──────── Data provided

(** * Automation hub: rule evaluation and execution engine

    A shallow embedding of [automation_hub.py]: the path resolver, the
    condition matcher, the action executor, the rule table and the engine
    loop, followed by the properties of the specification that are proved
    about them. *)

From Stdlib Require Import List String Ascii ZArith QArith Bool Lia Permutation.
From Stdlib Require Import DecimalString Sorted.
Import ListNotations.
Local Open Scope string_scope.
Local Open Scope Z_scope.
Local Open Scope list_scope.
Set Warnings "-register-all".

(** ** Python values

    The values a context, a comparison value or a parameter mapping can hold:
    what [json.loads] produces. A [float] is the rational it denotes (finite
    floats only); a [dict] is its list of bindings, keys being strings, and a
    lookup reads the first binding of a key. *)

Inductive pyval : Type :=
| VNone
| VBool (b : bool)
| VInt (z : Z)
| VFloat (q : Q)
| VStr (s : string)
| VList (l : list pyval)
| VDict (d : list (string * pyval)).

Definition dict : Type := list (string * pyval).

(** [d.get(k)] on the bindings; [None] when the key is absent. *)
Fixpoint dict_get {A : Type} (d : list (string * A)) (k : string) : option A :=
  match d with
  | [] => None
  | (k', v) :: d' => if String.eqb k' k then Some v else dict_get d' k
  end.

(** [d.get(k)] as Python returns it: the value, or [None]. *)
Definition py_get (d : dict) (k : string) : pyval :=
  match dict_get d k with
  | Some v => v
  | None => VNone
  end.

(** [d.get(k, default)]. *)
Definition py_get_default (d : dict) (k : string) (default : pyval) : pyval :=
  match dict_get d k with
  | Some v => v
  | None => default
  end.

(** ** Exceptions

    The exceptions the modelled code raises. The text of a message is kept
    symbolic: the constructor and its argument stand for [str(e)]. *)

Inductive exn : Type :=
| UnknownConditionOperator (op : string)
    (* ValueError(f"Unknown condition operator: {op!r}") *)
| UnknownActionType (atype : string)
    (* ValueError(f"Unknown action type: {atype!r}") *)
| KeyError (key : string)
| TypeError (what : string)
| ValueError (what : string)
| OverflowError (what : string)
| HandlerError (msg : string).
    (* whatever a registered service handler raises *)

Inductive outcome (A : Type) : Type :=
| Ret (a : A)
| Raise (e : exn).
Arguments Ret {A} a.
Arguments Raise {A} e.
Lemma run_op_preserves op (w w' : World R) :
  handles_ok (heap w) → admissible w op → run_op op w = Ok () w' →
  handles_ok (heap w').
Proof.
  intros Hok Hadm Hrun.
  destruct op as [|ptr|node|c node|node ptr|node|c node|T this|this node
                  |T c this node|T this node|T c this node|T this ptr|this node];
    cbn [run_op] in Hrun;
    try (apply bind_unit_ok in Hrun as [r Hrun]);
    try rewrite ctor_copy_eq in Hrun;
    try rewrite ctor_move_eq in Hrun;
    try rewrite assign_copy_eq in Hrun.
  - rewrite ctor_null_run in Hrun. injection Hrun as _ <-. cbn.
    by apply handles_ok_insert.
  - rewrite ctor_raw_run in Hrun. injection Hrun as _ <-. cbn.
    by apply handles_ok_insert.
  - destruct (handles_ok_live _ node Hok) as [Hd|(j & q & Hn & Hs)].
    + by apply (ctor_copy_from_dead conv_id) in Hd; apply value_none_not_ok in Hrun.
    + rewrite (ctor_copy_from_run _ _ _ _ _ Hn) in Hrun. injection Hrun as _ <-.
      cbn. by apply handles_ok_insert.
  - destruct (handles_ok_live _ node Hok) as [Hd|(j & q & Hn & Hs)].
    + by apply (ctor_copy_from_dead c) in Hd; apply value_none_not_ok in Hrun.
    + rewrite (ctor_copy_from_run _ _ _ _ _ Hn) in Hrun. injection Hrun as _ <-.
      cbn. apply handles_ok_insert; [by apply sentinel_iff_null_conv|done].
  - destruct (handles_ok_live _ node Hok) as [Hd|(j & q & Hn & Hs)].
    + by apply (ctor_alias_dead _ ptr) in Hd; apply value_none_not_ok in Hrun.
    + destruct (decide (ptr = nullptr)) as [->|Hp].
      { by rewrite ctor_alias_null in Hrun. }
      rewrite (ctor_alias_run _ _ _ _ _ Hn Hp) in Hrun. injection Hrun as _ <-.
      cbn. apply handles_ok_insert; [|done].
      assert (j ≠ kInvalidReferenceId) as Hj.
      { apply (Hadm j q). unfold handle_at. by rewrite Hn. }
      by split.
  - destruct (handles_ok_live _ node Hok) as [Hd|(j & q & Hn & Hs)].
    + by apply (ctor_move_from_dead conv_id) in Hd; apply value_none_not_ok in Hrun.
    + rewrite (ctor_move_from_run _ _ _ _ _ Hn) in Hrun. injection Hrun as _ <-.
      cbn. apply handles_ok_insert; [done|]. by apply handles_ok_insert.
  - destruct (handles_ok_live _ node Hok) as [Hd|(j & q & Hn & Hs)].
    + by apply (ctor_move_from_dead c) in Hd; apply value_none_not_ok in Hrun.
    + rewrite (ctor_move_from_run _ _ _ _ _ Hn) in Hrun. injection Hrun as _ <-.
      cbn. apply handles_ok_insert; [done|].
      apply handles_ok_insert; [by apply sentinel_iff_null_conv|done].
  - destruct (handles_ok_live _ this Hok) as [Hd|(i & p & Ht & Hs)].
    + by apply (dtor_dead T) in Hd; apply value_none_not_ok in Hrun.
    + rewrite (dtor_run _ _ _ _ _ Ht) in Hrun. injection Hrun as <-.
      cbn. by apply handles_ok_delete.
  - destruct (handles_ok_live _ this Hok) as [Hd|(i & p & Ht & Hs)];
      [|destruct (handles_ok_live _ node Hok) as [Hd|(j & q & Hn & Hs')]].
    + exfalso. revert Hrun. apply value_none_not_ok. unfold assign_move, mbind, M_bind.
      pose proof (swap_dead this node w (or_introl Hd)) as Hv.
      by destruct (swap this node w).
    + exfalso. revert Hrun. apply value_none_not_ok. unfold assign_move, mbind, M_bind.
      pose proof (swap_dead this node w (or_intror Hd)) as Hv.
      by destruct (swap this node w).
    + rewrite (assign_move_run _ _ _ _ _ _ _ Ht Hn) in Hrun. injection Hrun as _ <-.
      cbn. apply handles_ok_insert; [done|]. by apply handles_ok_insert.
  - destruct (handles_ok_live _ this Hok) as [Hd|(i & p & Ht & Hs)];
      [|destruct (handles_ok_live _ node Hok) as [Hd|(j & q & Hn & Hs')]].
    + by apply (or_introl (B:=heap w !! node = None)), (assign_move_from_dead T c) in Hd;
        apply value_none_not_ok in Hrun.
    + by apply (or_intror (A:=heap w !! this = None)), (assign_move_from_dead T c) in Hd;
        apply value_none_not_ok in Hrun.
    + destruct (decide (i = j)) as [<-|Hij].
      * rewrite (assign_move_from_same _ _ _ _ _ _ _ _ Ht Hn) in Hrun.
        injection Hrun as _ <-. cbn.
        apply handles_ok_insert; [by apply sentinel_iff_null_conv|done].
      * rewrite (assign_move_from_other _ _ _ _ _ _ _ _ _ Ht Hn Hij) in Hrun.
        injection Hrun as _ <-. cbn. apply handles_ok_insert; [done|].
        apply handles_ok_insert; [by apply sentinel_iff_null_conv|done].
  - destruct (handles_ok_live _ this Hok) as [Hd|(i & p & Ht & Hs)];
      [|destruct (handles_ok_live _ node Hok) as [Hd|(j & q & Hn & Hs')]].
    + by apply (or_introl (B:=heap w !! node = None)), (assign_copy_from_dead T conv_id) in Hd;
        apply value_none_not_ok in Hrun.
    + by apply (or_intror (A:=heap w !! this = None)), (assign_copy_from_dead T conv_id) in Hd;
        apply value_none_not_ok in Hrun.
    + destruct (decide (i = j)) as [<-|Hij].
      * rewrite (assign_copy_from_same _ _ _ _ _ _ _ _ Ht Hn) in Hrun.
        injection Hrun as _ <-. cbn. by apply handles_ok_insert.
      * rewrite (assign_copy_from_other _ _ _ _ _ _ _ _ _ Ht Hn Hij) in Hrun.
        injection Hrun as _ <-. cbn. by apply handles_ok_insert.
  - destruct (handles_ok_live _ this Hok) as [Hd|(i & p & Ht & Hs)];
      [|destruct (handles_ok_live _ node Hok) as [Hd|(j & q & Hn & Hs')]].
    + by apply (or_introl (B:=heap w !! node = None)), (assign_copy_from_dead T c) in Hd;
        apply value_none_not_ok in Hrun.
    + by apply (or_intror (A:=heap w !! this = None)), (assign_copy_from_dead T c) in Hd;
        apply value_none_not_ok in Hrun.
    + destruct (decide (i = j)) as [<-|Hij].
      * rewrite (assign_copy_from_same _ _ _ _ _ _ _ _ Ht Hn) in Hrun.
        injection Hrun as _ <-. cbn.
        apply handles_ok_insert; [by apply sentinel_iff_null_conv|done].
      * rewrite (assign_copy_from_other _ _ _ _ _ _ _ _ _ Ht Hn Hij) in Hrun.
        injection Hrun as _ <-. cbn.
        apply handles_ok_insert; [by apply sentinel_iff_null_conv|done].
  - destruct (handles_ok_live _ this Hok) as [Hd|(i & p & Ht & Hs)].
    + apply (reset_dead T _ ptr) in Hd. rewrite Hrun in Hd. by rewrite Hd.
    + rewrite (reset_run _ _ _ _ _ _ Ht) in Hrun. injection Hrun as <-.
      cbn. by apply handles_ok_insert.
  - destruct (handles_ok_live _ this Hok) as [Hd|(i & p & Ht & Hs)];
      [|destruct (handles_ok_live _ node Hok) as [Hd|(j & q & Hn & Hs')]].
    + by apply (or_introl (B:=heap w !! node = None)), swap_dead in Hd;
        apply value_none_not_ok in Hrun.
    + by apply (or_intror (A:=heap w !! this = None)), swap_dead in Hd;
        apply value_none_not_ok in Hrun.
    + rewrite (swap_run _ _ _ _ _ _ _ Ht Hn) in Hrun. injection Hrun as <-.
      cbn. apply handles_ok_insert; [done|]. by apply handles_ok_insert.
Qed.
(** The payout block always completes normally, leaves the verdict alone
    and makes chain calls only. *)
Lemma pay_frame job f :
  exists signature es,
    pay cfg w req job f = (Normal tt, paid signature es f) /\
    forallb is_chain_call es = true /\
    (poolKeypair cfg = None -> signature = VNull /\ es = []).
Proof.
  destruct (ToBoolean (approved f)) eqn:Ha.
  - destruct (poolKeypair cfg) as [pool |] eqn:Hp.
    + rewrite (pay_runs job f pool Ha Hp). cbv zeta.
      destruct (new_PublicKey w _) as [key |].
      * destruct (sendTransaction w _) as [sig |];
          eexists _, _; (split; [reflexivity |]); split;
          try reflexivity; discriminate.
      * eexists _, _; (split; [reflexivity |]); split;
          try reflexivity; discriminate.
    + rewrite pay_skips by (right; assumption).
      eexists _, _; repeat split; reflexivity.
  - rewrite pay_skips by (left; assumption).
    eexists _, _; repeat split; reflexivity.
Qed.

Lemma assembled_members job f :
  status (assembled job f) = 200 /\
  body_member (assembled job f) "success" = VBool true /\
  body_member (assembled job f) "approved" = approved f /\
  body_member (assembled job f) "reason" = reason f /\
  body_member (assembled job f) "reward"
  = (if ToBoolean (approved f) then VNumber (reward job)
     else VNumber (of_Z 0)) /\
  body_member (assembled job f) "txSignature" = txSignature f.
Proof. repeat split. Qed.

(** The handler from the verification on, for a submission that passed the
    intake and resolved to [job]. *)
Lemma submit_resolved job :
  present (jobId req) = true -> present (wallet req) = true ->
  jobs_find (lookup_key req) = Some job ->
  post_api_submit cfg w req
  = match verify cfg w req job (log (JobsFind (lookup_key req)) initial_frame) with
    | (Normal _, f1) =>
        let f2 := snd (pay cfg w req job f1) in (assembled job f2, calls f2)
    | (Return r, f1) => (r, calls f1)
    | (Throw _, f1) => (server_error, calls f1)
    end.
Proof.
  intros Hj Hw Hfind.
  unfold post_api_submit, submit_body, bind at 1.
  rewrite (intake_passes _ Hj Hw).
  unfold bind at 1. rewrite (resolve_finds job _ Hfind).
  unfold bind at 1.
  destruct (verify cfg w req job _) as [[[] | r | e] f1]; try reflexivity.
  unfold bind at 1.
  destruct (pay_frame job f1) as (sig & es & -> & _).
  reflexivity.
Qed.

End Phases.

(* ================================================================== *)
(** ** The handler as a whole *)

Section Pipeline.

Variable cfg : Config.
Variable w : World.
Variable req : Request.

Lemma missing_is_absent f : missing_or_empty f -> present f = false.
Proof. intros [-> | ->]; reflexivity. Qed.

Lemma submit_intake_fails :
  present (jobId req) = false \/ present (wallet req) = false ->
  post_api_submit cfg w req = (bad_request, []).
Proof.
  intros H. unfold post_api_submit, submit_body, bind at 1.
  rewrite (intake_rejects req _ H). reflexivity.
Qed.

Lemma submit_lookup_fails :
  present (jobId req) = true -> present (wallet req) = true ->
  jobs_find (lookup_key req) = None ->
  post_api_submit cfg w req = (not_found, [JobsFind (lookup_key req)]).
Proof.
  intros Hj Hw Hfind. unfold post_api_submit, submit_body, bind at 1.
  rewrite (intake_passes req _ Hj Hw).
  unfold bind at 1. rewrite (resolve_misses req _ Hfind). reflexivity.
Qed.
(** X10. A status other than 200: the text, embeddings and moderation
    commands store "API returned HTTP <status>: <body>" under
    [{set_context}_error] and return their failure status; the body is
    not decoded and [context[set_context]] is not written.  Nothing
    else is written, but for the text command on a context that holds
    a message list: there the list has grown by the user message. *)
Theorem http_error_is_reported (w : world) (ctx : gmap string value) (name : string)
    (arg0 : value) (rest : list value) (r : response) :
  set_name_of ctx = Some name ->
  truthy (api_key_of ctx) = true ->
  status_code r <> 200%Z ->
  let report :=
    VStr ("API returned HTTP " +:+ pretty (status_code r) +:+ ": " +:+ text r) in
  (ctx !! "MISTRAL_MESSAGES" = None ->
   requests_post w (fresh_text_request ctx arg0 rest) = inr r ->
   run (ai_mistral_text w (arg0 :: rest)) ctx
   = (Ok 1%Z, State (<[name +:+ "_error" := report]> ctx)
                    [EPost (fresh_text_request ctx arg0 rest)]))
  /\ (forall xs,
      ctx !! "MISTRAL_MESSAGES" = Some (VList xs) ->
      requests_post w (stored_text_request ctx xs arg0 rest) = inr r ->
      run (ai_mistral_text w (arg0 :: rest)) ctx
      = (Ok 1%Z, State (<[name +:+ "_error" := report]> (with_user_message ctx xs arg0))
                       [EPost (stored_text_request ctx xs arg0 rest)]))
  /\ (arg0 <> VNone ->
      requests_post w (embeddings_request ctx arg0) = inr r ->
      run (ai_mistral_embeddings w (arg0 :: rest)) ctx
      = (Ok (-1)%Z, State (<[name +:+ "_error" := report]> ctx)
                          [EPost (embeddings_request ctx arg0)]))
  /\ (arg0 <> VNone ->
      requests_post w (moderations_request ctx arg0) = inr r ->
      run (mistral_moderations w (arg0 :: rest)) ctx
      = (Ok (-1)%Z, State (<[name +:+ "_error" := report]> ctx)
                          [EPost (moderations_request ctx arg0)])).
Proof.
  intros Hname Hkey Hstatus report. subst report.
  apply Z.eqb_neq in Hstatus.
  split; [|split; [|split]].
  - intros Hmessages Hpost. apply wp_run. text_to_answer Hpost; reflexivity.
  - intros xs Hmessages Hpost. apply wp_run. text_to_answer Hpost; reflexivity.
  - intros Harg Hpost. apply wp_run. unfold ai_mistral_embeddings.
    unfold embeddings_request, api_key_of in *.
    assert (His : is_None arg0 = false) by (by destruct arg0).
    wp_steps; reflexivity.
  - intros Harg Hpost. apply wp_run. unfold mistral_moderations.
    unfold moderations_request, api_key_of in *.
    assert (His : is_None arg0 = false) by (by destruct arg0).
    wp_steps; reflexivity.
Qed.
(** *** [NewWebSocketClient] *)

(** A new client is disconnected, with reconnection allowed and no callback
    registered.  The options are the ones given, except that a client with
    auto-reconnect never has a reconnect delay of zero: a zero delay is
    replaced by five seconds; without auto-reconnect, or with any other
    delay (a negative one too), the options are untouched.  No options at
    all give a client without auto-reconnect and with an empty
    Subscription Set. *)
Theorem NewWebSocketClient_defaults (o : WebSocketClientOptions) :
  let ws := NewWebSocketClient (Some o) in
  conn ws = None /\ isConnecting ws = false /\ shouldReconnect ws = true /\
  reconnectAttempts ws = 0 /\ mu ws = Free /\ trace ws = [] /\
  callbacks ws = no_callbacks /\
  IsConnected ws = Ret false ws /\
  (AutoReconnect o = true -> ReconnectDelay (options ws) <> 0) /\
  (AutoReconnect o = false \/ ReconnectDelay o <> 0 -> options ws = o) /\
  (AutoReconnect o = true -> ReconnectDelay o = 0 ->
   options ws = set_ReconnectDelay (5 * second) o) /\
  AssetIDs (options ws) = AssetIDs o /\
  MaxReconnectAttempts (options ws) = MaxReconnectAttempts o /\
  options (NewWebSocketClient None) = zero_options.
Proof.
  cbv zeta. unfold NewWebSocketClient.
  destruct o as [ids mk ar rd mx dbg px]. cbn [AutoReconnect ReconnectDelay].
  destruct ar; cbn [andb]; [destruct (Z.eqb_spec rd 0) as [->|Hrd]|]; fields;
    conjuncts; try reflexivity; try discriminate; try congruence.
  all: try (intros [H|H]; congruence).
  all: try (intros _ H; congruence).
Qed.
Lemma writes_need_an_active_session_witness :
  (forall s, ~ authenticates demo_cfg (db logged_in) (Some "stolen"%string) s)
  /\ db (snd (put_entity demo_cfg later_env (Some "stolen"%string) "cities" "brussels"
                (Some hostile_body) logged_in))
     = db logged_in.
Proof.
  assert (H : forall s, ~ authenticates demo_cfg (db logged_in) (Some "stolen"%string) s).
  { intros s [_ Hfind]. vm_compute in Hfind. discriminate Hfind. }
  split; [exact H|].
  destruct (writes_need_an_active_session demo_cfg later_env (Some "stolen"%string)
              "cities" "brussels" (Some hostile_body) logged_in H) as (_ & _ & _ & Hput).
  exact Hput.
Defined.

(** X9. When the store answers, introspection and the middleware agree:
    [GET /admin/me] says [authenticated: true] for a cookie exactly when
    the middleware lets that cookie through. *)
Theorem introspection_agrees_with_the_middleware
    (cfg : Config) (env : Env) (raw : option string) (w : World) :
  store_up w ->
  (fst (get_admin_me cfg raw w) = Ok (json 200 (AuthenticatedBody true))
   <-> exists admin, fst (requireAdminSession cfg env raw w) = Ok (Next admin)).
Proof.
  unfold store_up. destruct w as [d n fs]. simpl. intros ->.
  run_handler. destruct (opt_truthy raw); simpl.
  - destruct (List.find _ (sessions d)) as [s|]; simpl.
    + split; [intros _; eexists; reflexivity | reflexivity].
    + split; [discriminate | intros [admin H]; discriminate H].
  - split; [discriminate | intros [admin H]; discriminate H].
Qed.

Lemma introspection_agrees_with_the_middleware_witness :
  store_up logged_in
  /\ exists admin,
       fst (requireAdminSession demo_cfg later_env (Some demo_token) logged_in)
       = Ok (Next admin).
Proof.
  assert (Hup : store_up logged_in) by (vm_compute; reflexivity).
  split; [exact Hup|].
  apply (proj1 (introspection_agrees_with_the_middleware demo_cfg later_env
                  (Some demo_token) logged_in Hup)).
  vm_compute. reflexivity.
Defined.

(** X10. A login with good credentials whose token has a digest that the
    store already holds inserts nothing: the unique index refuses the
    session, the answer is 500 [internal_error], and the database is as
    it was. *)
Theorem login_with_a_taken_digest
    (cfg : Config) (env : Env) (b : LoginBody) (w : World)
    (u p : string) (a : Account) :
  body_username b = Some u -> body_password b = Some p ->
  u <> EmptyString -> p <> EmptyString ->
  store_up w ->
  matches_account cfg (db w) u p a ->
  ~ fresh_token cfg env w ->
  (exists message,
      fst (post_admin_login cfg env b w)
      = Ok (json 500 (ErrorBody "internal_error" message)))
  /\ db (snd (post_admin_login cfg env b w)) = db w.
Proof.
  intros Eu Ep Hu Hp Hup (Hin & Hua & Hen & Huniq & Hver) Hstale.
  apply truthy_iff in Hu. apply truthy_iff in Hp.
  assert (Hfind : List.find (enabled_account u) (accounts (db w)) = Some a).
  { apply find_the_one; [exact Hin | |].
    - unfold enabled_account. rewrite Hua, String.eqb_refl, Hen. reflexivity.
    - intros x Hx Hpx. apply andb_prop in Hpx as [Hpx _].
      apply String.eqb_eq in Hpx. now apply Huniq. }
  apply as_string_some in Eu. apply as_string_some in Ep.
  unfold fresh_token in Hstale. apply not_false_is_true in Hstale.
  destruct w as [d n fs]. unfold store_up in Hup. simpl in *. subst fs.
  run_handler. rewrite Eu, Ep. cbv zeta. cbn [json_truthy value_truthy]. rewrite Hu, Hp.
  simpl.
  change (fun a : Account => String.eqb (username a) u && negb (disabled a))
    with (enabled_account u).
  rewrite Hfind, Hver. simpl. rewrite Hstale. simpl.
  split; [eexists; reflexivity | reflexivity].
Qed.

Lemma login_with_a_taken_digest_witness :
  ~ fresh_token demo_cfg demo_env logged_in
  /\ db (snd (post_admin_login demo_cfg demo_env (credentials "admin" "correct") logged_in))
     = db logged_in.
Proof.
  assert (H : ~ fresh_token demo_cfg demo_env logged_in).
  { unfold fresh_token. vm_compute. discriminate. }
  split; [exact H|].
  assert (Hup : store_up logged_in) by (vm_compute; reflexivity).
  refine (proj2 (login_with_a_taken_digest demo_cfg demo_env (credentials "admin" "correct")
                   logged_in "admin" "correct" admin_account
                   eq_refl eq_refl _ _ Hup _ H)).
  - discriminate.
  - discriminate.
  - repeat split; try reflexivity.
    + left; reflexivity.
    + simpl. intros a' [<- | [<- | [<- | []]]]; simpl; intros E;
        (reflexivity || discriminate E).
Defined.

(* ===================================================================== *)
(** ** Creating, reading and updating an entity *)
(* ===================================================================== *)

Section EntityRoundTrip.

Lemma gate_store_up (cfg : Config) (env : Env) (raw : option string) (w : World)
    (s : Session) :
  store_up w -> authenticates cfg (db w) raw s ->
  requireAdminSession cfg env raw w
  = (Ok (Next (mkAdmin (accountId s) (session_id s))), touched env s w).
Proof.
  unfold store_up. intros Hup [Hraw Hfind].
  destruct w as [d n fs]. simpl in Hup, Hfind. subst fs.
  run_handler. rewrite Hraw. simpl. rewrite Hfind. reflexivity.
Qed.

Lemma params_present (list key : string) :
  list <> EmptyString -> key <> EmptyString ->
  negb (Js.truthy list) || negb (Js.truthy key) = false.
Proof.
  intros Hl Hk. apply truthy_iff in Hl. apply truthy_iff in Hk.
  now rewrite Hl, Hk.
Qed.

Lemma stripMongoId_with_id (v : value) (d : doc) :
  stripMongoId (<["_id" := v]> d) = stripMongoId d.
Proof. unfold stripMongoId. apply delete_insert_eq. Qed.

Lemma same_list_key_canonical (list key : string) (d : doc) :
  canonical list key d -> same_list_key list key d = true.
Proof.
  intros [Hl Hk]. unfold same_list_key, field_eq.
  now rewrite Hl, Hk, !String.eqb_refl.
Qed.

Lemma find_after_none {A} (q : A -> bool) (l : list A) (x : A) :
  List.find q l = None -> q x = true -> List.find q (l ++ [x]) = Some x.
Proof.
  intros Hnone Hx. induction l as [|y l IH]; simpl in *; [now rewrite Hx|].
  destruct (q y); [discriminate | now apply IH].
Qed.

Lemma update_matching_find (q : doc -> bool) (set : doc) (l : list doc) :
  fst (update_matching q set l) = (fun d => set ∪ d) <$> List.find q l.
Proof.
  induction l as [|d l IH]; [reflexivity|].
  simpl. destruct (q d); [reflexivity|].
  destruct (update_matching q set l) as [res l']. exact IH.
Qed.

────────────────

> **Try it**
Look through the entries above for the word "Hput". Say how many lines contain it, using only a number.

> **Exercise answer**
2